Rocha e Silva complementa que as indústrias também precisam compreender melhor o cenário de pesquisa brasileiro, que, de acordo com ele, é marcado por uma má distribuição de recursos que impede o pesquisador básico de entregar uma molécula com baixo risco de investimento. “Sabemos que quanto menor o risco do investimento, melhor para a indústria. Então, a indústria também precisa criar essa flexibilidade. Já existem canais que têm possibilitado isso, é algo que tem mudado ao longo do tempo e eu vejo com muito otimismo a possibilidade de criar um ecossistema nacional de inovação e biotecnologia muito em breve.”

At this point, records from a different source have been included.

(* ===== verification/Utf8.v ===== *)
(** * UTF-8 validity ([unicode/utf8])

    [utf8.Valid] and [utf8.ValidString]: every encoding is of the shortest form
    and none is of a surrogate or above U+10FFFF. *)

From S2P Require Import Prelude Bytes.
Open Scope Z_scope.

Module Utf8.

Definition between (lo hi : Z) (b : byte) : bool := (lo <=? val b) && (val b <=? hi).

(** A continuation byte. *)
Definition cont (b : byte) : bool := between 0x80 0xBF b.

(** The range of the second byte after the first byte of a three- and of a
    four-byte encoding (the [acceptRanges] of the Go package). *)
Definition second3 (b0 b1 : byte) : bool :=
  if val b0 =? 0xE0 then between 0xA0 0xBF b1
  else if val b0 =? 0xED then between 0x80 0x9F b1
  else cont b1.

Definition second4 (b0 b1 : byte) : bool :=
  if val b0 =? 0xF0 then between 0x90 0xBF b1
  else if val b0 =? 0xF4 then between 0x80 0x8F b1
  else cont b1.

Fixpoint Valid (l : list byte) : bool :=
  match l with
  | [] => true
  | b0 :: l0 =>
    if val b0 <? 0x80 then Valid l0
    else match l0 with
    | [] => false
    | b1 :: l1 =>
      if between 0xC2 0xDF b0 then cont b1 && Valid l1
      else match l1 with
      | [] => false
      | b2 :: l2 =>
        if between 0xE0 0xEF b0 then second3 b0 b1 && cont b2 && Valid l2
        else match l2 with
        | [] => false
        | b3 :: l3 =>
          between 0xF0 0xF4 b0 && second4 b0 b1 && cont b2 && cont b3 && Valid l3
        end
      end
    end
  end.

(** The length of the encoding at the front of [s], 0 if there is none ([DecodeRune]
    then answers [RuneError] of length 1). *)
Definition width (s : list byte) : nat :=
  match s with
  | [] => 0%nat
  | b0 :: l0 =>
    if val b0 <? 0x80 then 1%nat
    else match l0 with
    | [] => 0%nat
    | b1 :: l1 =>
      if between 0xC2 0xDF b0 then (if cont b1 then 2 else 0)%nat
      else match l1 with
      | [] => 0%nat
      | b2 :: l2 =>
        if between 0xE0 0xEF b0 then (if second3 b0 b1 && cont b2 then 3 else 0)%nat
        else match l2 with
        | [] => 0%nat
        | b3 :: _ => if between 0xF0 0xF4 b0 && second4 b0 b1 && cont b2 && cont b3 then 4%nat else 0%nat
        end
      end
    end
  end.

(** [utf8.RuneError] *)
Definition replacement : list byte := [Byte.xef; Byte.xbf; Byte.xbd].

(** [utf8.EncodeRune] *)
Definition EncodeRune (r : Z) : list byte :=
  if (r <? 0) || (0x10FFFF <? r) || ((0xD800 <=? r) && (r <=? 0xDFFF)) then replacement
  else if r <? 0x80 then [byte.of_Z r]
  else if r <? 0x800 then [byte.of_Z (0xC0 + r / 64); byte.of_Z (0x80 + r mod 64)]
  else if r <? 0x10000 then
    [byte.of_Z (0xE0 + r / 4096); byte.of_Z (0x80 + r / 64 mod 64); byte.of_Z (0x80 + r mod 64)]
  else [byte.of_Z (0xF0 + r / 262144); byte.of_Z (0x80 + r / 4096 mod 64); byte.of_Z (0x80 + r / 64 mod 64); byte.of_Z (0x80 + r mod 64)].

(** Valid text is a sequence of encodings. *)
Lemma Valid_width s : Valid s = true -> s <> [] -> (0 < width s <= length s)%nat /\ Valid (drop (width s) s) = true.
Proof.
  destruct s as [|b0 l0]; [done|]. intros Hv _. cbn [Valid width] in *.
  destruct (val b0 <? 0x80); [split; [cbn [length]; lia|done]|].
  destruct l0 as [|b1 l1]; [done|]. destruct (between 0xC2 0xDF b0).
  { apply andb_true_iff in Hv as [-> Hv]. split; [cbn [length]; lia|done]. }
  destruct l1 as [|b2 l2]; [done|]. destruct (between 0xE0 0xEF b0).
  { rewrite !andb_true_iff in Hv. destruct Hv as [[-> ->] Hv]. split; [cbn [length andb]; lia|done]. }
  destruct l2 as [|b3 l3]; [done|]. rewrite !andb_true_iff in Hv. destruct Hv as [[[[-> ->] ->] ->] Hv].
  split; [cbn [length andb]; lia|done].
Qed.

Lemma Valid_app s t : Valid s = true -> Valid (s ++ t) = Valid t.
Proof.
  remember (length s) as n eqn:En. revert s En. induction (lt_wf n) as [n _ IH]. intros s -> Hs.
  destruct s as [|b0 s]; [done|]. cbn [Valid app] in *. destruct (val b0 <? 0x80); [by eapply IH; [|reflexivity|]; [simpl; lia|]|].
  destruct s as [|b1 s]; [done|]. cbn [app]. destruct (between 0xC2 0xDF b0).
  { apply andb_true_iff in Hs as [-> Hs]. eapply IH; [|reflexivity|done]. simpl. lia. }
  destruct s as [|b2 s]; [done|]. cbn [app]. destruct (between 0xE0 0xEF b0).
  { rewrite !andb_true_iff in Hs. destruct Hs as [[-> ->] Hs]. eapply IH; [|reflexivity|done]. simpl. lia. }
  destruct s as [|b3 s]; [done|]. cbn [app]. rewrite !andb_true_iff in Hs. destruct Hs as [[[[-> ->] ->] ->] Hs].
  eapply IH; [|reflexivity|done]. simpl. lia.
Qed.

Lemma Valid_take_width s : (0 < width s)%nat -> Valid (take (width s) s) = true.
Proof.
  destruct s as [|b0 [|b1 [|b2 [|b3 s]]]]; cbn [width]; repeat case_match; intros; try lia; cbn [take Valid];
    repeat match goal with E : _ = true |- context [?x] => rewrite E | E : _ = false |- context [?x] => rewrite E end; done.
Qed.

(** Text of bytes below 0x80 is valid. *)
Lemma Valid_ascii l : Forall (fun b => val b < 0x80) l -> Valid l = true.
Proof.
  induction 1 as [|b l Hb _ IH]; [done|]. simpl.
  destruct (Z.ltb_spec (val b) 0x80); [done|lia].
Qed.

Example valid_euro : Valid [Byte.xe2; Byte.x82; Byte.xac] = true.
Proof. reflexivity. Qed.
Example surrogate_invalid : Valid [Byte.xed; Byte.xa0; Byte.x80] = false.
Proof. reflexivity. Qed.
Example overlong_invalid : Valid [Byte.xc0; Byte.x80] = false.
Proof. reflexivity. Qed.

End Utf8.
Definition checkAdmittedEntry (i : Z) (ref : AdmittedTxRef) (previousIndex blockTxCount : Z)
    (seen : gset Hash) : Polling unit :=
  (if i mod 256 =? 0 then poll else mret tt) ≫= fun _ =>
  pure (if blockTxCount <=? BlockIndex ref then Err ErrInconsistent
        else if (0 <? i) && (BlockIndex ref <=? previousIndex) then Err ErrInconsistent
        else if bool_decide (TxID ref ∈ seen) then Err ErrInconsistent
        else Ok tt).

(** The loop of [admittedLeaves] from entry [i] on. *)
Fixpoint admittedLeaves (i : Z) (admitted : list AdmittedTxRef) (previousIndex blockTxCount : Z)
    (seen : gset Hash) : Polling (list Hash) :=
  match admitted with
  | [] => mret []
  | ref :: rest =>
    checkAdmittedEntry i ref previousIndex blockTxCount seen ≫= fun _ =>
    admittedLeaves (i + 1) rest (BlockIndex ref) blockTxCount ({[TxID ref]} ∪ seen) ≫= fun leaves =>
    mret (TxID ref :: leaves)
  end.

Definition ValidateAdmittedList (admitted : list AdmittedTxRef) (blockTxCount : Z)
    (limits : Limits) : Polling Hash :=
  admittedListBounds admitted blockTxCount limits ≫= fun _ =>
  admittedLeaves 0 admitted 0 blockTxCount ∅ ≫= fun leaves =>
  Root leaves (MaxAdmitted limits).

Definition ValidateAnchorList (anchor : TopicBlockAnchor) (admitted : list AdmittedTxRef)
    (blockTxCount : Z) (limits : Limits) : Polling unit :=
  pure (Validate anchor limits) ≫= fun _ =>
  pure (if negb (AdmittedCount anchor =? len admitted) then Err ErrInconsistent else Ok tt) ≫= fun _ =>
  ValidateAdmittedList admitted blockTxCount limits ≫= fun root =>
  pure (if negb (bool_decide (root = BASMRoot anchor)) then Err ErrInconsistent else Ok tt).

(** [ValidateRange].  The count is widened to uint64 before the subtraction. *)
Definition ValidateRange (fromHeight toHeight maxHeights : Z) : result Z :=
  if (maxHeights =? 0) || (toHeight <? fromHeight) then Err ErrInvalidInput
  else
    let count := u64 (u64 (toHeight - fromHeight) + 1) in
    if maxHeights <? count then Err ErrLimitExceeded else Ok (u32 count).

(** ** The TAC chain *)

Record Chain := mkChain {
  c_topic : list byte; genesis : Z; c_limits : Limits; height : Z; tac : Hash; hasTip : bool }.

Definition NewChain (topic : list byte) (genesisHeight : Z) (limits : Limits) : result Chain :=
  validate limits ≫= fun _ =>
  validateTopic topic (MaxTopicBytes limits) ≫= fun _ =>
  Ok (mkChain topic genesisHeight limits 0 zero_hash false).

(** The height that the next anchor must have; [None] when uint32 is exhausted. *)
Definition expectedHeight (c : Chain) : option Z :=
  if hasTip c then (if height c =? MaxUint32 then None else Some (u32 (height c + 1)))
  else Some (genesis c).

(** [Chain.Append] returns the chain together with the error. *)
Definition Append (c : Chain) (anchor : TopicBlockAnchor) : Chain * option error :=
  match Validate anchor (c_limits c) with
  | Err e => (c, Some e)
  | Panic => (c, None)
  | Ok _ =>
    if negb (bool_decide (Topic anchor = c_topic c)) then (c, Some ErrNoncontiguous)
    else match expectedHeight c with
    | None => (c, Some ErrNoncontiguous)
    | Some expected =>
      if negb (BlockHeight anchor =? expected) then (c, Some ErrNoncontiguous)
      else (mkChain (c_topic c) (genesis c) (c_limits c) (BlockHeight anchor)
              (HashTACStep (tac c) (BlockHash anchor) (BASMRoot anchor)) true, None)
    end
  end.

IA pode acelerar desenvolvimento de novas moléculas
Para observar tendências para o futuro, Rahal faz um paralelo entre o foco do Centro de Inovação do Einstein na sua origem há dez anos, e hoje. Segundo ela, visualizar a inteligência artificial como ferramenta na saúde era algo possível apenas no imaginário.
“No início, focamos muito na construção de softwares, o que teve seu valor e impactou principalmente a área assistencial, que fez uso dessas tecnologias durante o manejo da pandemia. Mas, no final de 2022, quando inauguramos o Centro de Inovação em Goiânia e tivemos contato com aquela região, que tem um clima muito peculiar devido ao bioma do Cerrado, passamos a observar o potencial de inovação presente na própria biodiversidade”, exemplifica a farmacêutica.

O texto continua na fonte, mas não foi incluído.